On a testé pour vous : L’exposition dont vous êtes le héros – Le Monde de Clovis au Musée historique Saint-Remi de Reims

On a testé pour vous : L’exposition dont vous êtes le héros – Le Monde de Clovis au Musée historique Saint-Remi de Reims

 

Cette fois, nous vous emmenons à la découverte du monde de Clovis grâce à une exposition de grande qualité et innovante dans sa conception, présentée au Musée historique Saint-Remi de Reims (c’est bien Remi et non Rémi !). Je remercie vivement l’association Sorbonne antique et les professeurs de Sorbonne Université, Monsieur Bruno Dumézil, professeur des universités, médiéviste, et Madame Sumi Shimihara, maîtresse de conférence en histoire médiévale, qui m’ont permis de partager leur journée d’excursion pour visiter les lieux les plus emblématiques de la Reims gallo-romaine et médiévale.

L’exposition se situe à une période de transition entre l’Antiquité tardive et le Haut Moyen-Âge qui est très bien restituée. La société mérovingienne se met alors en place à partir d’une matrice gallo-romaine et d’apports francs numériquement limités, mais dominants et alliés à l’Église par la conversion de Clovis.

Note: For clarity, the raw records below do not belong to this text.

(** * Harmonious: the acoustic FSK codec (encoder, decoder, pause control)

    A shallow embedding of [src/utils/audioCodec.ts] (the slow "whale"
    profile) and of the codec half of [src/utils/arduinoService.ts] (the
    fast profile).  The two files hold the same functions over different
    constants; the embedding keeps one definition per source function, taken
    over a [Config] record that carries the constants of a profile.  The
    serial service of [src/utils/arduinoService.ts], the class
    [ArduinoService], follows the codec.

    Conventions.
    - JavaScript numbers that hold frequencies and audio-clock times are
      rationals ([Q]): the codec adds, subtracts, multiplies, divides and
      compares them, all of which is exact there; the rounding of IEEE
      doubles is not modelled.  [Date.now()] readings are integers ([Z],
      milliseconds), passed in with each tick.
    - Characters are [ascii], a text is a [string] of them; every key of
      [CHAR_FREQUENCIES] is ASCII.
    - Module-level [let] variables become the fields of a state record that
      each function takes and returns.
    - Web Audio nodes live in a heap (a list indexed by node handle), since
      [activeOscillators] aliases the nodes of the audio graph.
    - An [async] function runs from its call to its end with nothing else
      in between; the promise of [encodeText] is described by how it
      settles. *)

From stdpp Require Import base list.
From Stdlib Require Import ZArith QArith Qabs String Ascii List Bool Lia Lqa
  DecimalString.
Import ListNotations.

Local Open Scope Z_scope.

(** ** JavaScript primitives *)

Definition Qltb (a b : Q) : bool :=
  match Qcompare a b with Lt => true | _ => false end.

Definition Qgtb (a b : Q) : bool := Qltb b a.
Definition Qleb (a b : Q) : bool := negb (Qltb b a).
Definition Qgeb (a b : Q) : bool := negb (Qltb a b).

Definition ascii_eqb (a b : ascii) : bool := Ascii.eqb a b.

(** [String.prototype.toUpperCase] on one ASCII character.  On ASCII text
    the method works character by character, as [toUpperCase] below; outside
    ASCII it does not (it turns a sharp s into two letters), and such text is
    outside the model: the properties that compare a text with what is sent
    take the text to be made of supported characters or of ASCII ones. *)
Definition toUpperCase_char (c : ascii) : ascii :=
  let n := nat_of_ascii c in
  if (andb (Nat.leb 97 n) (Nat.leb n 122)) then ascii_of_nat (n - 32) else c.

Fixpoint toUpperCase (s : string) : string :=
  match s with
  | EmptyString => EmptyString
  | String c r => String (toUpperCase_char c) (toUpperCase r)
  end.

(** [text.split('')] *)
Definition split_chars (s : string) : list ascii := list_ascii_of_string s.

Definition str1 (c : ascii) : string := String c EmptyString.

(** The double-quote character, key of the fast table and member of the
    punctuation class. *)
Definition dquote : ascii := ascii_of_nat 34.

(** [Object.entries] of an object literal whose keys are one character long:
    integer-like keys (the digits) come first in ascending order, the other
    keys follow in insertion order. *)
Definition isDigitKey (c : ascii) : bool :=
  let n := nat_of_ascii c in andb (Nat.leb 48 n) (Nat.leb n 57).

Definition digitKeys : list ascii :=
  ["0"; "1"; "2"; "3"; "4"; "5"; "6"; "7"; "8"; "9"]%char.

Definition Object_entries {V : Type} (o : list (ascii * V)) : list (ascii * V) :=
  flat_map (fun d => List.filter (fun e => ascii_eqb (fst e) d) o) digitKeys
  ++ List.filter (fun e => negb (isDigitKey (fst e))) o.

(** Property read [o[k]]: [None] stands for [undefined]. *)
Fixpoint Object_get {V : Type} (o : list (ascii * V)) (k : ascii) : option V :=
  match o with
  | [] => None
  | (k', v) :: r => if ascii_eqb k' k then Some v else Object_get r k
  end.

(** ** Constants *)

Definition MINIMUM_VALID_FREQUENCY : Z := 400.
Definition MAXIMUM_VALID_FREQUENCY : Z := 8300.
Definition FREQUENCY_TOLERANCE : Z := 45.
Definition SIGNAL_THRESHOLD : Z := 135.

(** The constants in which the two profiles differ.  [recentWindow] and
    [timeoutCeiling] are literals in the source ([2000]/[450] in
    [shouldAddCharacter], [50000]/[15000] in [decodeAudio]); so are the
    envelope parameters of [playTone]: [fadeTime] is
    [Math.min(0.1, duration / 3)] with exponential ramps down to [0.01] in
    [audioCodec.ts], [Math.min(0.004, duration / 18)] with linear ramps down
    to [0] in [arduinoService.ts].  [pauseControl] tells whether the profile
    has the pause state ([isTransmissionPaused], [activeOscillators], ...):
    only [audioCodec.ts] declares and updates it. *)
Record Config : Type := {
  START_FREQUENCY : Z;
  END_FREQUENCY : Z;
  START_MARKER_DURATION : Q;
  END_MARKER_DURATION : Q;
  CHARACTER_DURATION : Q;
  CHARACTER_GAP : Q;
  VOLUME : Q;
  USE_PARALLEL_TONES : bool;
  PARALLEL_TONE_OFFSET : Z;
  PARALLEL_TONE_VOLUME : Q;
  DEBOUNCE_TIME : Z;
  CHARACTER_LOCKOUT_TIME : Z;
  recentWindow : Z;
  timeoutCeiling : Z;
  markerFadeLimit : Q;
  markerFadeDivisor : Q;
  markerExponential : bool;
  pauseControl : bool;
  CHAR_FREQUENCIES : list (ascii * Z)
}.

(** [audioCodec.ts] *)
Definition whale : Config := {|
  START_FREQUENCY := 1000;
  END_FREQUENCY := 800;
  START_MARKER_DURATION := 15 # 10;
  END_MARKER_DURATION := 15 # 10;
  CHARACTER_DURATION := 12 # 10;
  CHARACTER_GAP := 5 # 10;
  VOLUME := 85 # 100;
  USE_PARALLEL_TONES := false;
  PARALLEL_TONE_OFFSET := 75;
  PARALLEL_TONE_VOLUME := 9 # 10;
  DEBOUNCE_TIME := 350;
  CHARACTER_LOCKOUT_TIME := 1800;
  recentWindow := 2000;
  timeoutCeiling := 50000;
  markerFadeLimit := 1 # 10;
  markerFadeDivisor := 3;
  markerExponential := true;
  pauseControl := true;
  CHAR_FREQUENCIES :=
    [(" ", 900);
     ("A", 500); ("B", 600); ("C", 700); ("D", 1100); ("E", 1200);
     ("F", 1300); ("G", 1400); ("H", 1500); ("I", 1600); ("J", 1700);
     ("K", 1800); ("L", 1900); ("M", 2000); ("N", 2100); ("O", 2200);
     ("P", 2300); ("Q", 2400); ("R", 2500); ("S", 2600); ("T", 2700);
     ("U", 2800); ("V", 2900); ("W", 3000); ("X", 3100); ("Y", 3200);
     ("Z", 3300); ("*", 5000)]%char
|}.

(** The codec of [arduinoService.ts] *)
Definition fast : Config := {|
  START_FREQUENCY := 2500;
  END_FREQUENCY := 2700;
  START_MARKER_DURATION := 12 # 100;
  END_MARKER_DURATION := 12 # 100;
  CHARACTER_DURATION := 7 # 100;
  CHARACTER_GAP := 3 # 100;
  VOLUME := 1;
  USE_PARALLEL_TONES := true;
  PARALLEL_TONE_OFFSET := 35;
  PARALLEL_TONE_VOLUME := 75 # 100;
  DEBOUNCE_TIME := 75;
  CHARACTER_LOCKOUT_TIME := 120;
  recentWindow := 450;
  timeoutCeiling := 15000;
  markerFadeLimit := 4 # 1000;
  markerFadeDivisor := 18;
  markerExponential := false;
  pauseControl := false;
  CHAR_FREQUENCIES :=
    [(" ", 900);
     ("!", 1300); ("@", 1400); ("#", 1500); ("$", 1600); ("%", 1700);
     ("^", 1800); ("&", 1900); ("*", 2000);
     ("(", 2100); (")", 2200); ("-", 2300); ("_", 2400); ("+", 2600);
     ("=", 2800); ("{", 2900); ("}", 3000);
     ("[", 3100); ("]", 3200); ("|", 3300); ("\", 3400); (":", 3500);
     (";", 3600); (dquote, 3700); ("'", 3800);
     ("<", 3900); (">", 4000); (",", 4100); (".", 4200); ("/", 4300);
     ("?", 4400); ("`", 4500); ("~", 4600);
     ("0", 4700); ("1", 4800); ("2", 4900); ("3", 5000); ("4", 5100);
     ("5", 5200); ("6", 5300); ("7", 5400); ("8", 5500); ("9", 5600);
     ("A", 5700); ("B", 5800); ("C", 5900); ("D", 6000); ("E", 6100);
     ("F", 6200); ("G", 6300); ("H", 6400); ("I", 6500); ("J", 6600);
     ("K", 6700); ("L", 6800); ("M", 6900); ("N", 7000); ("O", 7100);
     ("P", 7200); ("Q", 7300); ("R", 7400); ("S", 7500); ("T", 7600);
     ("U", 7700); ("V", 7800); ("W", 7900); ("X", 8000); ("Y", 8100);
     ("Z", 8200)]%char
|}.

(** ** Decoding state *)

Record DecoderState : Type := {
  isReceivingMessage : bool;
  messageBuffer : string;
  startMarkerDetectionCount : Z;
  endMarkerDetectionCount : Z;
  lastDetectedFrequency : Q;
  lastDetectedTime : Z;
  lastDetectedChar : string;
  transmissionStartTime : Z;
  recentCharacters : list (ascii * Z);
  charFrequencyCounts : list (ascii * Z)
}.

Definition initialDecoder : DecoderState := {|
  isReceivingMessage := false;
  messageBuffer := EmptyString;
  startMarkerDetectionCount := 0;
  endMarkerDetectionCount := 0;
  lastDetectedFrequency := 0;
  lastDetectedTime := 0;
  lastDetectedChar := EmptyString;
  transmissionStartTime := 0;
  recentCharacters := [];
  charFrequencyCounts := []
|}.

(** One analysis tick: the snapshot, its sample rate, and what the two
    [Date.now()] reads of the tick return (the one of [decodeAudio], then the
    one of [shouldAddCharacter]). *)
Record Tick : Type := {
  frequencyData : list Z;
  sampleRate : Q;
  dateNow : Z;
  dateNowAdd : Z
}.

La Porte de Mars à Reims, reconstituée au XIXème siècle  (photo personnelle)

Durocortorum (devenue Reims), à l’origine chef-lieu de la civitas des Rèmes, fut érigée en capitale de la province de Gallia Belgica, puis de la Belgica Secunda lors de la partition des provinces opérée par l’empereur Dioclétien. D’une superficie de 600 hectares, Durocortorum était la cité de loin la plus étendue de la Gaule belgique. La taille de la Porte de Mars, sur le cardo maximus, au nord-ouest de la ville, en porte témoignage : avec 32 mètres de long sur 20 de haut et 6 de large, il s’agit du plus grand arc commémoratif de tout l’Empire romain.

Le Monde de Clovis – L’exposition dont vous êtes le héros a été construite à partir de l’exposition Le Monde de Clovis – Itinéraires mérovingiens qui s’est tenue en 2021 au Musée royal de Mariemont dans le Hainaut belge. Le Musée national d’archéologie l’a ensuite scénarisée comme jeu de rôle pour la présenter en 2022-2023 à Saint-Germain-en-Laye. C’est sous cette forme plus interactive qu’elle est visitable à Reims jusqu’au 31 mars 2025. Les illustrations de cette exposition-parcours sont très réussies.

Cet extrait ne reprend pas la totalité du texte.